● Prompt
In the records below, begin at the line that has "node_wfail : option (str * nat)" and stop after the line that has "stdout : list str;"; quote those lines verbatim and nothing more.

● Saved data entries
= = =
(** * apply_patch.py: prepending a text block to source files, idempotently

    A shallow embedding of [src/apply_patch.py] and the properties of its
    two functions, [apply_patch] and [main].

    - Python [str] values are lists of code points.
    - The file system and standard output are an explicit [world] that is
      threaded through a state-and-exception monad [M]; [try]/[except] is a
      combinator of that monad.
    - The module-level table [PATCHES] is passed to [main] explicitly. *)

From Stdlib Require Import ZArith NArith Ascii String Decimal.
From stdpp Require Import gmap list.

Local Open Scope N_scope.

(** ** Python strings *)

(** A [str] is a sequence of code points. *)
Abbreviation str := (list N).

(** An ASCII literal of the source, as a [str]. *)
Fixpoint lit (s : string) : str :=
  match s with
  | EmptyString => []
  | String a s' => N_of_ascii a :: lit s'
  end.

(** The newline character, written [\n] in the source. *)
Definition NL : N := 10.

(** The characters [str.strip()] removes: those for which [str.isspace()]
    holds (CPython's [_PyUnicode_IsWhitespace]). *)
Definition isspace (c : N) : bool :=
  ((9 <=? c) && (c <=? 13)) || ((28 <=? c) && (c <=? 32))
  || (c =? 133) || (c =? 160) || (c =? 5760)
  || ((8192 <=? c) && (c <=? 8202))
  || (c =? 8232) || (c =? 8233) || (c =? 8239) || (c =? 8287)
  || (c =? 12288).

(** [s.lstrip()]: drop the leading whitespace. *)
Fixpoint lstrip (s : str) : str :=
  match s with
  | [] => []
  | c :: s' => if isspace c then lstrip s' else s
  end.

(** [s.rstrip()]: drop the trailing whitespace. *)
Definition rstrip (s : str) : str := reverse (lstrip (reverse s)).

(** [s.strip()] *)
Definition strip (s : str) : str := rstrip (lstrip s).

(** [s.startswith(prefix)] *)
Fixpoint startswith (s prefix : str) {struct prefix} : bool :=
  match prefix, s with
  | [], _ => true
  | _ :: _, [] => false
  | c :: prefix', d :: s' => (c =? d) && startswith s' prefix'
  end.

(** Decimal digits, as [format] prints an [int]. *)
Fixpoint digits (d : Decimal.uint) : str :=
  match d with
  | Nil => []
  | D0 d' => 48 :: digits d'
  | D1 d' => 49 :: digits d'
  | D2 d' => 50 :: digits d'
  | D3 d' => 51 :: digits d'
  | D4 d' => 52 :: digits d'
  | D5 d' => 53 :: digits d'
  | D6 d' => 54 :: digits d'
  | D7 d' => 55 :: digits d'
  | D8 d' => 56 :: digits d'
  | D9 d' => 57 :: digits d'
  end.

(** [f"{n}"] for a non-negative [int]. *)
Definition str_of_nat (n : nat) : str := digits (Nat.to_uint n).

Local Close Scope N_scope.

(** ** Exceptions *)

(** The exceptions of this program: those the file operations raise, which
    are subclasses of [Exception], and [SystemExit], which is not. Each
    carries what [str(e)] prints. *)
Inductive exn :=
| OSError (msg : str)
| UnicodeDecodeError (msg : str)
| SystemExit (code : Z).

(** [isinstance(e, Exception)] *)
Definition is_Exception (e : exn) : bool :=
  match e with
  | OSError _ | UnicodeDecodeError _ => true
  | SystemExit _ => false
  end.

(** [f"{i}"] for an [int]. *)
Definition str_of_int (i : Z) : str :=
  if (i <? 0)%Z then 45%N :: str_of_nat (Z.to_nat (- i)) else str_of_nat (Z.to_nat i).

(** [str(e)], as the handler of [apply_patch] prints it. *)
Definition str_of_exn (e : exn) : str :=
  match e with
  | OSError msg | UnicodeDecodeError msg => msg
  | SystemExit code => str_of_int code
  end.

(** The outcome of a call: a value, or a raised exception. *)
Inductive result (A : Type) :=
| Ret (a : A)
| Raise (e : exn).
Arguments Ret {A} a.
Arguments Raise {A} e.

(** ** The file system and standard output *)

(** What a file holds: bytes that decode as UTF-8 to a text, or bytes that
    do not (with the message of the decoding error). Contents are kept as
    the text that [read_text] returns for them. *)
Inductive stored :=
| Text (s : str)
| Undecodable (msg : str).

(** An existing path. Besides its contents it tells how opening and
    writing it fail, if they do: [node_ropen] and [node_wopen] hold the
    message of the [OSError] that opening for reading, or for writing,
    raises (permission denied, a directory, ...); [node_wfail] holds the
    message of the [OSError] that the write raises after the file was opened
    and truncated, and how many characters reached the file before it. *)
Record node := Node {
  node_data : stored;
  node_ropen : option str;
  node_wopen : option str;
  node_wfail : option (str * nat)
}.

(** The state the program acts on: the files by path, the lines printed so
    far (oldest first), and the calls of [write_text] made so far. *)
Record world := World {
  fs : gmap str node;
  stdout : list str;
  writes : list (str * str)
}.

(** ** The monad of effects *)

Definition M (A : Type) : Type := world -> result A * world.

#[global] Instance M_ret : MRet M := fun A a w => (Ret a, w).

#[global] Instance M_bind : MBind M := fun A B k m w =>
  match m w with
  | (Ret a, w') => k a w'
  | (Raise e, w') => (Raise e, w')
  end.

Definition raise {A : Type} (e : exn) : M A := fun w => (Raise e, w).

(** [try: body except Exception as e: handler]. A [return] in either part
    is the value of that part. *)
Definition try_except_Exception {A : Type} (body : M A) (handler : exn -> M A) : M A :=
  fun w =>
    match body w with
    | (Ret a, w') => (Ret a, w')
    | (Raise e, w') => if is_Exception e then handler e w' else (Raise e, w')
    end.

(** [print(line)] *)
Definition print (line : str) : M unit := fun w =>
  (Ret tt, World (fs w) (stdout w ++ [line]) (writes w)).

(** [sys.exit(code)] *)
Definition sys_exit {A : Type} (code : Z) : M A := raise (SystemExit code).

(** [file_path.exists()] *)
Definition exists_ (file_path : str) : M bool := fun w =>
  (Ret (match fs w !! file_path with Some _ => true | None => false end), w).

(** [file_path.read_text(encoding="utf-8")] *)
Definition read_text (file_path : str) : M str := fun w =>
  match fs w !! file_path with
  | None =>
      (Raise (OSError (lit "[Errno 2] No such file or directory: '" ++ file_path ++ lit "'")), w)
  | Some nd =>
      match node_ropen nd with
      | Some msg => (Raise (OSError msg), w)
      | None =>
          match node_data nd with
          | Text s => (Ret s, w)
          | Undecodable msg => (Raise (UnicodeDecodeError msg), w)
          end
      end
  end.

(** The file after [data] has been written to it. *)
Definition with_data (nd : node) (data : str) : node :=
  Node (Text data) (node_ropen nd) (node_wopen nd) (node_wfail nd).

(** [file_path.write_text(data, encoding="utf-8")]: opens the file for
    writing, which creates or truncates it, and writes [data]. *)
Definition write_text (file_path data : str) : M unit := fun w =>
  let log := writes w ++ [(file_path, data)] in
  match fs w !! file_path with
  | None =>
      (Ret tt, World (<[file_path := Node (Text data) None None None]> (fs w)) (stdout w) log)
  | Some nd =>
      match node_wopen nd with
      | Some msg => (Raise (OSError msg), World (fs w) (stdout w) log)
      | None =>
          match node_wfail nd with
          | Some (msg, k) =>
              (Raise (OSError msg),
               World (<[file_path := with_data nd (take k data)]> (fs w)) (stdout w) log)
          | None =>
              (Ret tt, World (<[file_path := with_data nd data]> (fs w)) (stdout w) log)
          end
      end
  end.

(** The exit status of the process that ran [main]: 0 when it returns, the
    code of [SystemExit], 1 for any other exception that reaches the top. *)
Definition exit_status {A : Type} (r : result A) : Z :=
  match r with
  | Ret _ => 0%Z
  | Raise (SystemExit code) => code
  | Raise _ => 1%Z
  end.

(** What a call returns or raises, and the world it leaves. *)
Definition returns {A : Type} (m : M A) (w : world) : result A := (m w).1.
Definition after {A : Type} (m : M A) (w : world) : world := (m w).2.

(** The table of the source: the file to patch and the text to prepend. *)
Definition PATCHES : list (str * str) :=
  [ (lit "libs/odpi/test/test_4500_sessionless_txn.c",
     lit "#ifdef _WIN32" ++ [NL]
     ++ lit "    #include <windows.h>" ++ [NL]
     ++ lit "    #define sleep(s) Sleep((s) * 1000)" ++ [NL]
     ++ lit "#else" ++ [NL]
     ++ lit "    #include <unistd.h>" ++ [NL]
     ++ lit "#endif");
    (lit "libs/odpi/samples/DemoBFILE.c",
     lit "#if defined(_WIN32)" ++ [NL]
     ++ lit "    #include <direct.h>" ++ [NL]
     ++ lit "    #define chdir _chdir" ++ [NL]
     ++ lit "#else" ++ [NL]
     ++ lit "    #include <unistd.h>" ++ [NL]
     ++ lit "#endif") ].

(** ** Worlds and inputs of the examples *)

(** The paths of the examples are in pathlib's normal form already. *)
Definition normal_path (s : str) : str := s.


(** One ordinary file. *)
Definition one_file (path content : str) : world :=
  World {[ path := Node (Text content) None None None ]} [] [].

(** One file that cannot be opened for writing. *)
Definition read_only_file (path content : str) : world :=
  World {[ path := Node (Text content) None
                     (Some (lit "[Errno 13] Permission denied")) None ]} [] [].


Definition main_c : str := lit "main.c".
Definition foo_include : str := lit "#include <foo.h>".
Definition main_body : str := lit "int main(){}" ++ [NL].

(** The two files of the table, and the patch of its [i]-th entry. *)
Definition txn_c : str := lit "libs/odpi/test/test_4500_sessionless_txn.c".
Definition bfile_c : str := lit "libs/odpi/samples/DemoBFILE.c".
Definition table_patch (i : nat) : str := (PATCHES !!! i).2.

(** One ordinary file with the given content. *)
Definition plain (content : str) : node := Node (Text content) None None None.


(** A source tree in which both files begin with their patch. *)
Definition patched_tree : world :=
  World (<[txn_c := plain (table_patch 0 ++ [NL; NL] ++ main_body)]>
           {[ bfile_c := plain (table_patch 1 ++ [NL; NL] ++ main_body) ]}) [] [].

(** ** The program *)

Section Program.

(** [str(Path(s))]: pathlib's normal form of a path string, which names the
    file and is what the messages show. *)
Variable Path : str -> str.

(** [apply_patch(file_path_str, patch_content)] *)
Definition apply_patch (file_path_str patch_content : str) : M bool :=
  let file_path := Path file_path_str in
  print (lit "--- Checking " ++ file_path ++ lit " ---");;
  found ← exists_ file_path;
  if negb found then
    print (lit "ERROR: File not found at " ++ file_path ++ lit ". Skipping.");;
    mret false
  else
    try_except_Exception
      (original_content ← read_text file_path;
       let normalized_patch := strip patch_content in
       if startswith original_content normalized_patch then
         print (lit "Patch already applied, skipping.");;
         mret true
       else
         print (lit "Applying patch...");;
         let new_content := normalized_patch ++ [NL; NL] ++ original_content in
         write_text file_path new_content;;
         print (lit "Successfully applied patch.");;
         mret true)
      (fun e =>
         print (lit "ERROR: Failed to patch file " ++ file_path ++ lit ": " ++ str_of_exn e);;
         mret false).

(** The loop of [main] over [PATCHES.items()], from a given
    [success_count]. *)
Fixpoint for_items (items : list (str * str)) (success_count : nat) : M nat :=
  match items with
  | [] => mret success_count
  | (path, content) :: items' =>
      ok ← apply_patch path content;
      for_items items' (if ok : bool then success_count + 1 else success_count)
  end.

(** The last line [main] prints. *)
Definition summary (success_count total_count : nat) : str :=
  lit "Patching process complete. " ++ str_of_nat success_count ++ lit "/"
    ++ str_of_nat total_count ++ lit " files checked/patched successfully.".

(** [main()], with the table it reads. *)
Definition main (PATCHES : list (str * str)) : M unit :=
  print (lit "Starting C source file patching process...");;
  let total_count := length PATCHES in
  success_count ← for_items PATCHES 0;
  print (lit "-----------------------------------------");;
  print (summary success_count total_count);;
  if negb (success_count =? total_count) then sys_exit 1%Z else mret tt.

(** What [apply_patch] returns for each entry of the table, in order, when
    the entries are processed one after the other from [w]. *)
Fixpoint outcomes (items : list (str * str)) (w : world) : list bool :=
  match items with
  | [] => []
  | (path, content) :: items' =>
      match apply_patch path content w with
      | (Ret ok, w') => ok :: outcomes items' w'
      | (Raise _, _) => []
      end
  end.

(** The number of entries that succeeded. *)
Definition successes (items : list (str * str)) (w : world) : nat :=
  length (filter (fun ok => ok = true) (outcomes items w)).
= = =
● Your solution
  node_wfail : option (str * nat)
}.

(** The state the program acts on: the files by path, the lines printed so
    far (oldest first), and the calls of [write_text] made so far. *)
Record world := World {
  fs : gmap str node;
  stdout : list str;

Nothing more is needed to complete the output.